== Aim of the exercise ==
Print exactly the lines below between the line holding "process (H := example_torch)" and the line holding "(from_data example_lr_edges) (from_data", inclusive, and nothing more.
* * * *
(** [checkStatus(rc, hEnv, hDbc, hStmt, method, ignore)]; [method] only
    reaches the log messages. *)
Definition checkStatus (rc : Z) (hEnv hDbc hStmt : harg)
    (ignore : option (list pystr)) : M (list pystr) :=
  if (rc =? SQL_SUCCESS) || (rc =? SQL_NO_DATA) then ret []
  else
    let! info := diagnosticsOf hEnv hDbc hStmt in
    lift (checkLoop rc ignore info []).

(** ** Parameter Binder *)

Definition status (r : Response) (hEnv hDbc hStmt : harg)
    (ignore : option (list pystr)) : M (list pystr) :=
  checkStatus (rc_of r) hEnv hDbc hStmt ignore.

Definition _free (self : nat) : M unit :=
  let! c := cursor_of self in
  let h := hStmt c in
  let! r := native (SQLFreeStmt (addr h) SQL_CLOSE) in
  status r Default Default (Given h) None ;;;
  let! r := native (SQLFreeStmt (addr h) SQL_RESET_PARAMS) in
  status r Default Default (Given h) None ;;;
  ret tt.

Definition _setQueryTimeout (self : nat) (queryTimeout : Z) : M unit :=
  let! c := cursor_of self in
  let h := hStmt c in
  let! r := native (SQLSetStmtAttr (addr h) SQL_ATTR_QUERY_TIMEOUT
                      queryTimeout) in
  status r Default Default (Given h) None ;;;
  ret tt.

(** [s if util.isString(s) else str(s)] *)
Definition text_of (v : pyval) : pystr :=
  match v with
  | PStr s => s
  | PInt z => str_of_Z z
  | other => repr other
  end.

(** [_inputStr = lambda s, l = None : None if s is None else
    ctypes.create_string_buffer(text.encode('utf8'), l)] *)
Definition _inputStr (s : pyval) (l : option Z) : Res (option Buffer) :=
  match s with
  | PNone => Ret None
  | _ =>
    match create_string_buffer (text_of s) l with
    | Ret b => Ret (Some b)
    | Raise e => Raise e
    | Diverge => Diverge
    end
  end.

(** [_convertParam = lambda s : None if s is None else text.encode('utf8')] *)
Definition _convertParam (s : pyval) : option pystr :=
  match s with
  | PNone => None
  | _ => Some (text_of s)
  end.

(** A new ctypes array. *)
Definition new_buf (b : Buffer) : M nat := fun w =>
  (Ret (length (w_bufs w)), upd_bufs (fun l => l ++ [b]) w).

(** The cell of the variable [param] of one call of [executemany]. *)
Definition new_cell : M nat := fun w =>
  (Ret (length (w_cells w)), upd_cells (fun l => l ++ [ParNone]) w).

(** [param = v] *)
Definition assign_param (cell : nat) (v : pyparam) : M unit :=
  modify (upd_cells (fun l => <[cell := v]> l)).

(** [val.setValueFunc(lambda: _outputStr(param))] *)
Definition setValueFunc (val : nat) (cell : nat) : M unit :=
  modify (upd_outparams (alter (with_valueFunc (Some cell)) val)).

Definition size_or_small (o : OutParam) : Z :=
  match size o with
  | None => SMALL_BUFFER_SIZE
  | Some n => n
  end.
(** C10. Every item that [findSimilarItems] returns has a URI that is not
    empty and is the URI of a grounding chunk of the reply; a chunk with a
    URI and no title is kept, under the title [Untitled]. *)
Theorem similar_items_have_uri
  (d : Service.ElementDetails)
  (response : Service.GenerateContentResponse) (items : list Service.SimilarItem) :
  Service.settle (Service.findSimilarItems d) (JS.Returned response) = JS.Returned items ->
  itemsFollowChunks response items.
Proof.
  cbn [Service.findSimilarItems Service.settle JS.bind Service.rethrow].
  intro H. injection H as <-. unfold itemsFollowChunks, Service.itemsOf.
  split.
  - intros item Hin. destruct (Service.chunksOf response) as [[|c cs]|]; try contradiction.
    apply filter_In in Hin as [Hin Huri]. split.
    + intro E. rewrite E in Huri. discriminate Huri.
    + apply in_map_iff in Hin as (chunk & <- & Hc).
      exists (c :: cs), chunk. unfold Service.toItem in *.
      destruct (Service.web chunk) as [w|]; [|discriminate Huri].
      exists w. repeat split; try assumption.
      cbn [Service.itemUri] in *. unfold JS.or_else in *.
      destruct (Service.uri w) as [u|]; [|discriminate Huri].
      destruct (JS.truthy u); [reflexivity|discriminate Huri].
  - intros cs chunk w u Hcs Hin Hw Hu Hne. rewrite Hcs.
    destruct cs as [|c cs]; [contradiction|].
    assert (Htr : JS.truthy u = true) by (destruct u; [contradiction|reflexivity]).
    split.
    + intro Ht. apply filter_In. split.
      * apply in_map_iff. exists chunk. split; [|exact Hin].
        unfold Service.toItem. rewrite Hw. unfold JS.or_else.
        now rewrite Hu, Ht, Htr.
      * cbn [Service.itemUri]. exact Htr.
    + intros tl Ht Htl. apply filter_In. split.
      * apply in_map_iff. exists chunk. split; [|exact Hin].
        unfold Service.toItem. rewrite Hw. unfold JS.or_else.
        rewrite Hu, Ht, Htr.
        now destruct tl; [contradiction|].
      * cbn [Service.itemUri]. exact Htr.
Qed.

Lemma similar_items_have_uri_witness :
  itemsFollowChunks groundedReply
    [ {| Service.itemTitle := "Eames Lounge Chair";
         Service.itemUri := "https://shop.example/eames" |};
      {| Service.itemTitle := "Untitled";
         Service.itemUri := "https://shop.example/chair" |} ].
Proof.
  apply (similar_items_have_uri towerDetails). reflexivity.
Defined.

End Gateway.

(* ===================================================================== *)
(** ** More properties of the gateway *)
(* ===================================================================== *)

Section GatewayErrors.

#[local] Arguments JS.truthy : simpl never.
* * * *
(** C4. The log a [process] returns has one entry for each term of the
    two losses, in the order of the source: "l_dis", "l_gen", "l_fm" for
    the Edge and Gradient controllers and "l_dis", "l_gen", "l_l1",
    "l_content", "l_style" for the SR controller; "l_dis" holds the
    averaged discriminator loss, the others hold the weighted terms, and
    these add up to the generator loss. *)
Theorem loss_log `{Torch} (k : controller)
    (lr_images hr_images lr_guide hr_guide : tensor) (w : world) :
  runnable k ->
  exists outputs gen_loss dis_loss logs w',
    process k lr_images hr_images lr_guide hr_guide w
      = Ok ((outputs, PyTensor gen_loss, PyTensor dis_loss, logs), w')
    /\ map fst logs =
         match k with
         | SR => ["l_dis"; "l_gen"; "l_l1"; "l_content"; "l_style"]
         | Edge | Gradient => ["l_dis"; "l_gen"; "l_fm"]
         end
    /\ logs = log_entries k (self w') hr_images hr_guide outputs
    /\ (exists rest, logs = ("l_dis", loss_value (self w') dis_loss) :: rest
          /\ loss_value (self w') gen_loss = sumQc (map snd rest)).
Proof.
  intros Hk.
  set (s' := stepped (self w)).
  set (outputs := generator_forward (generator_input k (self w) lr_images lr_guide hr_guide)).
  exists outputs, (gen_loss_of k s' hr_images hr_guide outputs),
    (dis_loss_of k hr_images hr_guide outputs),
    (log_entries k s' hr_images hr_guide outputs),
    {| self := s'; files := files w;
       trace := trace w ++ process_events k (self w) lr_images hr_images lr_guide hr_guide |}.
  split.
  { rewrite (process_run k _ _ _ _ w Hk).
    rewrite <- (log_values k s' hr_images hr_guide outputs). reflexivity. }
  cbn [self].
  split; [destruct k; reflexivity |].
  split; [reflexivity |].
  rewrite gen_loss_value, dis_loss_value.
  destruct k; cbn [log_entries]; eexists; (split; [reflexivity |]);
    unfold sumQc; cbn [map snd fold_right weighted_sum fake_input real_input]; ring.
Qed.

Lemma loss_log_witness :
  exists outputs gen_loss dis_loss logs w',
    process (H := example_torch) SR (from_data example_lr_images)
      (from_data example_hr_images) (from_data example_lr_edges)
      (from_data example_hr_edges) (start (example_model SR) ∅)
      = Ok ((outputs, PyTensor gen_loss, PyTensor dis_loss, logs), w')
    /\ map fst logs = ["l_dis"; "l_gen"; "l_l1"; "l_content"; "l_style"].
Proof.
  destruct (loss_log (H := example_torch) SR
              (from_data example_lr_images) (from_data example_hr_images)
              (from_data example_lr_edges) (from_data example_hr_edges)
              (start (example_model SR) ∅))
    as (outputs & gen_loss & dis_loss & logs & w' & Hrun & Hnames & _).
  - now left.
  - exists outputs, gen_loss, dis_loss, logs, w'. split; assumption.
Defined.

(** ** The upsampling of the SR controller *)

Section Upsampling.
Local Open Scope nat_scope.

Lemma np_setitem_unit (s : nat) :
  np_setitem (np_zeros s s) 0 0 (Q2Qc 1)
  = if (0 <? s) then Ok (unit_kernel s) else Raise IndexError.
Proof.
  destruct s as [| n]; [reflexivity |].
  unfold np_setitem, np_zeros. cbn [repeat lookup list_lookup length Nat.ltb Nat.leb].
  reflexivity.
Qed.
* * * *
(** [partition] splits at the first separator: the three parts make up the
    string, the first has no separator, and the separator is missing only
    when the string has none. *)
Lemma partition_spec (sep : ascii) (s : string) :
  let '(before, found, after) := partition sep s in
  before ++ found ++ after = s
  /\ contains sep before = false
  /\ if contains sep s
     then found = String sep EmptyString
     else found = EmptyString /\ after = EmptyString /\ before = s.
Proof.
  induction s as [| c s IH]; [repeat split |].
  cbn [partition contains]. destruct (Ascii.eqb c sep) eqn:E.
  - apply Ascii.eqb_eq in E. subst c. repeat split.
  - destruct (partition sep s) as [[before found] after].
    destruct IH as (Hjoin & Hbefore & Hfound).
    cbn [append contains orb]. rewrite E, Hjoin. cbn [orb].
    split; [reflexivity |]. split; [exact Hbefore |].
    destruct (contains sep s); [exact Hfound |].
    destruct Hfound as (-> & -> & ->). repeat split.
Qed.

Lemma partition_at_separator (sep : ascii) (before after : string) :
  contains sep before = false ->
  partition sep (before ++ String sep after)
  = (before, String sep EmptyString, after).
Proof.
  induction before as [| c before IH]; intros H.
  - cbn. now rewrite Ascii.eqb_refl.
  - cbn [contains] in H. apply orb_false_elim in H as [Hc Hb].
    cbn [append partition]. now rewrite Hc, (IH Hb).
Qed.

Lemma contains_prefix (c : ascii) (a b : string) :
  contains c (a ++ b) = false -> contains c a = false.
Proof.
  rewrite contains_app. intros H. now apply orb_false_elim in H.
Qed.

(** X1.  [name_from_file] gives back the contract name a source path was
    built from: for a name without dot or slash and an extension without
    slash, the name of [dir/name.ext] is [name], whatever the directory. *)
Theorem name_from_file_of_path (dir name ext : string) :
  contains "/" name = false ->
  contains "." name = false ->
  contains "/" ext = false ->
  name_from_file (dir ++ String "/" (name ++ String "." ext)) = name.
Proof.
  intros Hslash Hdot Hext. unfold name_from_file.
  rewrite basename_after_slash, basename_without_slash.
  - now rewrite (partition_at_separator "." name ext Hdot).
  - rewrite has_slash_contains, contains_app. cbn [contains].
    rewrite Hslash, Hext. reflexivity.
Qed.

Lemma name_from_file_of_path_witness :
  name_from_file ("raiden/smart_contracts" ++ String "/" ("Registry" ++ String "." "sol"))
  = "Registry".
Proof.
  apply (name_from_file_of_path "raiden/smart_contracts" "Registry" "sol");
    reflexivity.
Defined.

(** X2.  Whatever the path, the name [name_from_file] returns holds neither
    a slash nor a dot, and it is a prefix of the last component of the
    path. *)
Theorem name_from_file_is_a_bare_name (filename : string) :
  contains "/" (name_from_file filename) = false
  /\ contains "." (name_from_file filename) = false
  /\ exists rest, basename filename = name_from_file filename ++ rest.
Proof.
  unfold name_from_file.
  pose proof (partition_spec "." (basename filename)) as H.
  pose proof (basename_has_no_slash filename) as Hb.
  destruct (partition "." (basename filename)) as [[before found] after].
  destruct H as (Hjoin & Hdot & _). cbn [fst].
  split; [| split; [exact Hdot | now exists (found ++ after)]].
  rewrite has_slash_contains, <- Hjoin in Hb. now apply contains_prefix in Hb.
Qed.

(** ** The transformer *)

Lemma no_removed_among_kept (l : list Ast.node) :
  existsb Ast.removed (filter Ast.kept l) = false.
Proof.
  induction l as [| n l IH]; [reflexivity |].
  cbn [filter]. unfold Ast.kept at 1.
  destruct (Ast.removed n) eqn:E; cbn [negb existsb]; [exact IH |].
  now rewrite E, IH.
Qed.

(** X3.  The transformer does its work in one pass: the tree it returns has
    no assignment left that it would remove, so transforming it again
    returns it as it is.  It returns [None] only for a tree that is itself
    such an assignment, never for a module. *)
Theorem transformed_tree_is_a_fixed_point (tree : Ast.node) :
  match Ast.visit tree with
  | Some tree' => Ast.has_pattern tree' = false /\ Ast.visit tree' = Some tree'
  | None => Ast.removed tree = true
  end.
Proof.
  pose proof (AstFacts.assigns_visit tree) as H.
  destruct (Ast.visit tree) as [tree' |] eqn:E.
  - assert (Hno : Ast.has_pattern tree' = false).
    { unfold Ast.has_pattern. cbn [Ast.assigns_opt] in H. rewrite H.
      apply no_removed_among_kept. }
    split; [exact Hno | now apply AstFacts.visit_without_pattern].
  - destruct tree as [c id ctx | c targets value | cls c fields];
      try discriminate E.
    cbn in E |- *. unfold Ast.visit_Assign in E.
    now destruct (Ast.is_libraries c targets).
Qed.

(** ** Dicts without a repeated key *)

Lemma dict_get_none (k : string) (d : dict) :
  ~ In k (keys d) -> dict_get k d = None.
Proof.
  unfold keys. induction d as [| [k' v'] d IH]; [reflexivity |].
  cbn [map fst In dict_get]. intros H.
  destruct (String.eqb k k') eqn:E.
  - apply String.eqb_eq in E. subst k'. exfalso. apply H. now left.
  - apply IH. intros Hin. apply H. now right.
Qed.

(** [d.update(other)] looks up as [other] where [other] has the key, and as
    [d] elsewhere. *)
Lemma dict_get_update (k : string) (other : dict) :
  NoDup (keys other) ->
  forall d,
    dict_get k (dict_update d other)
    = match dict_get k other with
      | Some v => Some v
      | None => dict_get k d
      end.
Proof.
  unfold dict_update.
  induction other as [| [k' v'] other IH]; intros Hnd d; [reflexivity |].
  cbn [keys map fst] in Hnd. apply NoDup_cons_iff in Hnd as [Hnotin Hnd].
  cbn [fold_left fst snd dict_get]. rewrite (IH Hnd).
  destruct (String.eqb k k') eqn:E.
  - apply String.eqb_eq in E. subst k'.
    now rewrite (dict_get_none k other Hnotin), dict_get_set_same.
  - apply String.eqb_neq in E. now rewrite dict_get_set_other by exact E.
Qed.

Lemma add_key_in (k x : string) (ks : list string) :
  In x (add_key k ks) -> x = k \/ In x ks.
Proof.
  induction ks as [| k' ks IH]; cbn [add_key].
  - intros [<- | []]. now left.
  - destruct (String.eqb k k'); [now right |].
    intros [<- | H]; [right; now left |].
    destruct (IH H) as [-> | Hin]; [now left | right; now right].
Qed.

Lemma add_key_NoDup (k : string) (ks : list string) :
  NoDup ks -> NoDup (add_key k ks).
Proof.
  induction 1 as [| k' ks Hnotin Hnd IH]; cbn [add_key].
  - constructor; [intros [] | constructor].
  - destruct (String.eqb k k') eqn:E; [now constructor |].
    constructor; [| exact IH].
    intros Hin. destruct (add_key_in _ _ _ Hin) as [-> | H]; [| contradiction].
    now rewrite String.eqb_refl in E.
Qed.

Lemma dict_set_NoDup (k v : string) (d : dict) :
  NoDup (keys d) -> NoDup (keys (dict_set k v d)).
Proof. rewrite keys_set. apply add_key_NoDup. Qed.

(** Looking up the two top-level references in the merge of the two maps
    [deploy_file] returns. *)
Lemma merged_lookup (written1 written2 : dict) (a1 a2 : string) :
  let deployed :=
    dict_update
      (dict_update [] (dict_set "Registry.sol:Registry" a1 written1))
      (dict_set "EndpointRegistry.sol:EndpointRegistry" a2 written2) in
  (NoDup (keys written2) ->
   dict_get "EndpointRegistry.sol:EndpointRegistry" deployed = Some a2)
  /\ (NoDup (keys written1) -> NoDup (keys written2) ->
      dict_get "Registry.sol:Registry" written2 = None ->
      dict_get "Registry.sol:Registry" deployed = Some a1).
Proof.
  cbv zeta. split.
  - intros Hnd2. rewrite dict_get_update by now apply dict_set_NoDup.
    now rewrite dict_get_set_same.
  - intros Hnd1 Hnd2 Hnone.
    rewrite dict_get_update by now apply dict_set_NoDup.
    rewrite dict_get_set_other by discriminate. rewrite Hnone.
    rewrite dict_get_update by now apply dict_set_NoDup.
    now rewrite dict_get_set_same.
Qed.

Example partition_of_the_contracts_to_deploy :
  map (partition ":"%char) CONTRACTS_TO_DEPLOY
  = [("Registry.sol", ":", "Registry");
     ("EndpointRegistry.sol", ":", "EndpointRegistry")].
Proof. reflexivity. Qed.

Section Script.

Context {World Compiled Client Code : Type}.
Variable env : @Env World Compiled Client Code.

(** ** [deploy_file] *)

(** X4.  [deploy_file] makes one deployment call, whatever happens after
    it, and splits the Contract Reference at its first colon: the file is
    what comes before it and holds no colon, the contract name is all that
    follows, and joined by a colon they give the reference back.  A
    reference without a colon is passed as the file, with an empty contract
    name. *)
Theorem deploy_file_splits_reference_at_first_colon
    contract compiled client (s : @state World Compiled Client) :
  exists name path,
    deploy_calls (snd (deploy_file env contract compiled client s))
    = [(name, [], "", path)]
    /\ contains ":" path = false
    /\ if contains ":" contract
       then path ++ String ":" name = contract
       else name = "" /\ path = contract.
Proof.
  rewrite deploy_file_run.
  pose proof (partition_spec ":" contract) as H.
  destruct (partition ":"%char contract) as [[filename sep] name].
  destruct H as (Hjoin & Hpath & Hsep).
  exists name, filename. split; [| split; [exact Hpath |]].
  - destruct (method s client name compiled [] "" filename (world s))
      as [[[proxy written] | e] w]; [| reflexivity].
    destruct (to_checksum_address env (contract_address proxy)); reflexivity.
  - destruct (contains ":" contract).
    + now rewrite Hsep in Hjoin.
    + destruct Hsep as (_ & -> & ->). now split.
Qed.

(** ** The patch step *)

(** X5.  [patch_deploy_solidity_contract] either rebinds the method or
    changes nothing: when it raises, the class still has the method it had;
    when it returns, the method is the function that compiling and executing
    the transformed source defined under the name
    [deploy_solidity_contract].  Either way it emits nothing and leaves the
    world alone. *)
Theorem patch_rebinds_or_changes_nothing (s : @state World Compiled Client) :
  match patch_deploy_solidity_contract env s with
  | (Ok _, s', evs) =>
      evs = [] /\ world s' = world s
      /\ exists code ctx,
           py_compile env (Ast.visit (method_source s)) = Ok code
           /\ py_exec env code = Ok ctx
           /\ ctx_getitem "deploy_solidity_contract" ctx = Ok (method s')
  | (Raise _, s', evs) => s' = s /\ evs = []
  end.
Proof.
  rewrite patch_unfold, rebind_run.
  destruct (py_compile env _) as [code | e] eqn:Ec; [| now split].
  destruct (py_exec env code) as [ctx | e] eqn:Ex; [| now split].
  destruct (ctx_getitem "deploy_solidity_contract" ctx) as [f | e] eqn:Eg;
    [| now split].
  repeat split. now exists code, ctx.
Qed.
* * * *
== Answer area ==
    process (H := example_torch) SR (from_data example_lr_images)
      (from_data example_hr_images) (from_data example_lr_edges)
      (from_data example_hr_edges) (start (example_model SR) ∅)
      = Ok ((outputs, PyTensor gen_loss, PyTensor dis_loss, logs), w')
    /\ map fst logs = ["l_dis"; "l_gen"; "l_l1"; "l_content"; "l_style"].
Proof.
  destruct (loss_log (H := example_torch) SR
              (from_data example_lr_images) (from_data example_hr_images)
              (from_data example_lr_edges) (from_data example_hr_edges)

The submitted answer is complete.